If the sub-agent returns a string instead of the ScrubbedData object, or if the confidence_score drops to 0.90, the orchestrator rejects the payload immediately. No interpretation allowed.

5. Monitor

The orchestrator must watch the output and log the exact inputs, outputs, and latency. This audit trail updates the skills graph. If a sub-agent consistently fails validation, its reputation score drops until it is effectively de-listed from the discovery layer.

Scaling trust on the open agentic web

The delegation loop works in a closed environment where you control every agent. But on the open web, your orchestrator will eventually hire a parsing agent built by a third party. You cannot enforce a contract through shared code alone.

This is where cryptoeconomic security and autonomous payment layers enter the picture. In a decentralized network, contracts require stakes. Protocols like Skyfire and Olas are building the infrastructure where agents have a wallet and a reputation at stake.

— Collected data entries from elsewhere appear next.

(** ** Marking packets *)

(** A linked hash map of pending retransmissions, oldest first. *)
Definition erase (p : Z) (l : list (Z * TransmissionType)) : list (Z * TransmissionType) :=
  List.filter (λ x, negb (x.1 =? p)) l.
Definition contains (p : Z) (l : list (Z * TransmissionType)) : bool := existsb (λ x, x.1 =? p) l.

Definition RetransmissionLeavesBytesInFlight (type : TransmissionType) : bool :=
  bool_decide (type = TLP_RETRANSMISSION) || bool_decide (type = PROBING_RETRANSMISSION)
  || bool_decide (type = RTO_RETRANSMISSION).
Definition ShouldForceRetransmission (type : TransmissionType) : bool :=
  bool_decide (type = HANDSHAKE_RETRANSMISSION) || bool_decide (type = TLP_RETRANSMISSION)
  || bool_decide (type = PROBING_RETRANSMISSION) || bool_decide (type = RTO_RETRANSMISSION).
Definition RetransmissionTypeToPacketState (type : TransmissionType) : SentPacketState :=
  match type with
  | ALL_UNACKED_RETRANSMISSION | ALL_INITIAL_RETRANSMISSION => UNACKABLE
  | HANDSHAKE_RETRANSMISSION => HANDSHAKE_RETRANSMITTED
  | LOSS_RETRANSMISSION => LOST
  | TLP_RETRANSMISSION => TLP_RETRANSMITTED
  | RTO_RETRANSMISSION => RTO_RETRANSMITTED
  | PROBING_RETRANSMISSION => PROBE_RETRANSMITTED
  | NOT_RETRANSMISSION => UNACKABLE
  end.

(** A write to the information of one packet. *)
Definition write_info (f : QuicTransmissionInfo → QuicTransmissionInfo) (p : Z) (m : map_t) : map_t :=
  with_list m (alter f (index m p) (unacked_packets m)).

Definition HandleRetransmission (type : TransmissionType) (p : Z) (i : QuicTransmissionInfo) (s : io) : io :=
  if ShouldForceRetransmission type then log s [PacketMarked p type i (RetransmitFrames i type)] else
  let s := log s [PacketMarked p type i (NotifyFramesLost i)] in
  if no_frames i then s else
  on_map (λ m, write_info (λ i, set_retransmission i
    (if bool_decide (type = LOSS_RETRANSMISSION) then add (largest_sent_packet m) 1 else PacketNumber.Clear)) p m) s.

Definition MarkForRetransmission (p : Z) (type : TransmissionType) (s : io) : io :=
  match GetTransmissionInfo (unacked s.1) p with
  | None => s
  | Some i =>
      let s := if negb (loss_removes_from_inflight cfg) && negb (RetransmissionLeavesBytesInFlight type)
               then on_map (λ m, RemoveFromInFlight m p) s else s in
      if negb (decides s) then
        if negb (frames_outstanding s i) then s else
        if contains p (pending_retransmissions s.1) then s
        else (with_pending s.1 (pending_retransmissions s.1 ++ [(p, type)]), s.2)
      else
        on_map (λ m, SetPacketState m p (RetransmissionTypeToPacketState type)) (HandleRetransmission type p i s)
  end.

(** The last transmission of a packet, along the links of the map. *)
Fixpoint newest (fuel : nat) (m : map_t) (p retransmission : Z) : Z :=
  match fuel with
  | O => p
  | S fuel =>
      if negb (IsInitialized retransmission) then p else
      match GetTransmissionInfo m retransmission with
      | Some i => newest fuel m retransmission (UnackedPacketMap.retransmission i)
      | None => retransmission
      end
  end.
Definition GetNewestRetransmission (m : map_t) (p : Z) (i : QuicTransmissionInfo) : Z :=
  if session_decides_what_to_write m then p
  else newest (S (length (unacked_packets m))) m p (UnackedPacketMap.retransmission i).

Definition RecordOneSpuriousRetransmission (i : QuicTransmissionInfo) (s : io) : io :=
  log s [SpuriousRetransmission (bytes_sent i)].
Definition tell_loss_algorithm (e : env) (p : Z) (s : io) : io :=
  (with_loss s.1 (LossDetectionInterface.SpuriousRetransmitDetected (loss_algorithm s.1) (unacked s.1) (now e) (rtt e) p)
     (packets_lost s.1), s.2).

Fixpoint record_chain (fuel : nat) (m : map_t) (retransmission : Z) (s : io) : io :=
  match fuel with
  | O => s
  | S fuel =>
      if negb (IsInitialized retransmission) then s else
      match GetTransmissionInfo m retransmission with
      | Some i => record_chain fuel m (UnackedPacketMap.retransmission i) (RecordOneSpuriousRetransmission i s)
      | None => s
      end
  end.

Definition RecordSpuriousRetransmissions (e : env) (i : QuicTransmissionInfo) (acked_packet_number : Z) (s : io) : io :=
  let m := unacked s.1 in
  if decides s then
    let s := RecordOneSpuriousRetransmission i s in
    if bool_decide (transmission_type i = LOSS_RETRANSMISSION) then tell_loss_algorithm e acked_packet_number s else s
  else
    let s := record_chain (S (length (unacked_packets m))) m (UnackedPacketMap.retransmission i) s in
    match GetTransmissionInfo m (UnackedPacketMap.retransmission i) with
    | Some r =>
        if bool_decide (transmission_type r = LOSS_RETRANSMISSION)
        then tell_loss_algorithm e (UnackedPacketMap.retransmission i) s else s
    | None => s
    end.

(** What is told of the frames of an acknowledged packet that was not sent again since. *)
Definition tell_acked (e : env) (p : Z) (i : QuicTransmissionInfo) (ack_delay receive_timestamp : Z) (s : io) : io :=
  let m := unacked s.1 in
  if decides s && bool_decide (transmission_type i = NOT_RETRANSMISSION) then
    let '(m, calls) := MaybeAggregateAckedStreamFrame m i ack_delay receive_timestamp in
    log (with_map s.1 m, s.2) [PacketAcked p i calls]
  else
    let '(m, c1) := if decides s then NotifyAggregatedStreamFrameAcked m ack_delay else (m, []) in
    let '(new_data_acked, c2) := NotifyFramesAcked (acks_new_data s.2) m i ack_delay receive_timestamp in
    let s := log (with_map s.1 m, s.2) [PacketAcked p i (c1 ++ c2)] in
    if decides s && negb new_data_acked && negb (bool_decide (transmission_type i = NOT_RETRANSMISSION))
    then RecordSpuriousRetransmissions e i p s else s.

Definition MarkPacketHandled (e : env) (p : Z) (i : QuicTransmissionInfo) (ack_delay receive_timestamp : Z) (s : io) : io :=
  let newest_transmission := GetNewestRetransmission (unacked s.1) p i in
  let s := (with_pending s.1 (erase newest_transmission (pending_retransmissions s.1)), s.2) in
  let s :=
    if newest_transmission =? p then tell_acked e p i ack_delay receive_timestamp s else
    let s := RecordSpuriousRetransmissions e i p s in
    match GetTransmissionInfo (unacked s.1) newest_transmission with
    | None => s
    | Some newest_info =>
        let '(_, calls) := NotifyFramesAcked (acks_new_data s.2) (unacked s.1) newest_info ack_delay receive_timestamp in
        let s := log s [PacketAcked p i calls] in
        if has_crypto_handshake newest_info then on_map (λ m, RemoveFromInFlight m newest_transmission) s else s
    end in
  let s := if has_network_change_visitor cfg && (largest_mtu_acked s.1 <? bytes_sent i)
           then log (with_mtu s.1 (bytes_sent i), s.2) [OnPathMtuIncreased (bytes_sent i)] else s in
  on_map (λ m, SetPacketState (RemoveRetransmittability (RemoveFromInFlight m p) p) p ACKED) s.

(** ** Sending *)

Definition OnPacketSent (packet : SerializedPacket) (original_packet_number sent_time : Z) (type : TransmissionType)
    (has_retransmittable_data : bool) (s : io) : bool * io :=
  let s := if IsInitialized original_packet_number
           then (with_pending s.1 (erase original_packet_number (pending_retransmissions s.1)), s.2) else s in
  let pending := pending_timer_transmission_count (counts s.1) in
  let s := if 0 <? pending then (with_counts s.1 (set_pending_timer (counts s.1) (pending - 1)), s.2) else s in
  let s := log s [PacketSent packet sent_time (bytes_in_flight (unacked s.1)) has_retransmittable_data] in
  let '(m, _, calls) := AddSentPacket (unacked s.1) packet original_packet_number type sent_time has_retransmittable_data in
  (has_retransmittable_data, log (with_map s.1 m, s.2) (match calls with [] => [] | _ => [SessionCalls calls] end)).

If a third-party agent wants to bid on your data scrubbing job, it provides a cryptographic commitment. If its output fails the Pydantic validation or violates the schema, the orchestrator refuses to sign the transaction for payment. Financial penalties replace API rate limits, creating a market where agents are economically incentivized to be honest.

3 steps to secure your agentic workflows today

Stop treating sub-agents like smart interns. Treat them like untrusted microservices. If you are passing plain text instructions between agents, you have a structural vulnerability.

1. Schema-first design: Define the BaseModel for every handoff before you write a single line of the system prompt.
2. Deterministic rejection: Build a validation wrapper. If the sub-agent output does not fit the schema, throw an error, log the failure, and retry or kill the job.
3. Decouple the wallet: Look into agent-to-agent payment layers. Start planning for a future where your orchestrator pays for specialized compute without a human in the loop.

Build the contract first and let the agents figure out how to fulfill it. This is the only path from experiments to production-grade systems.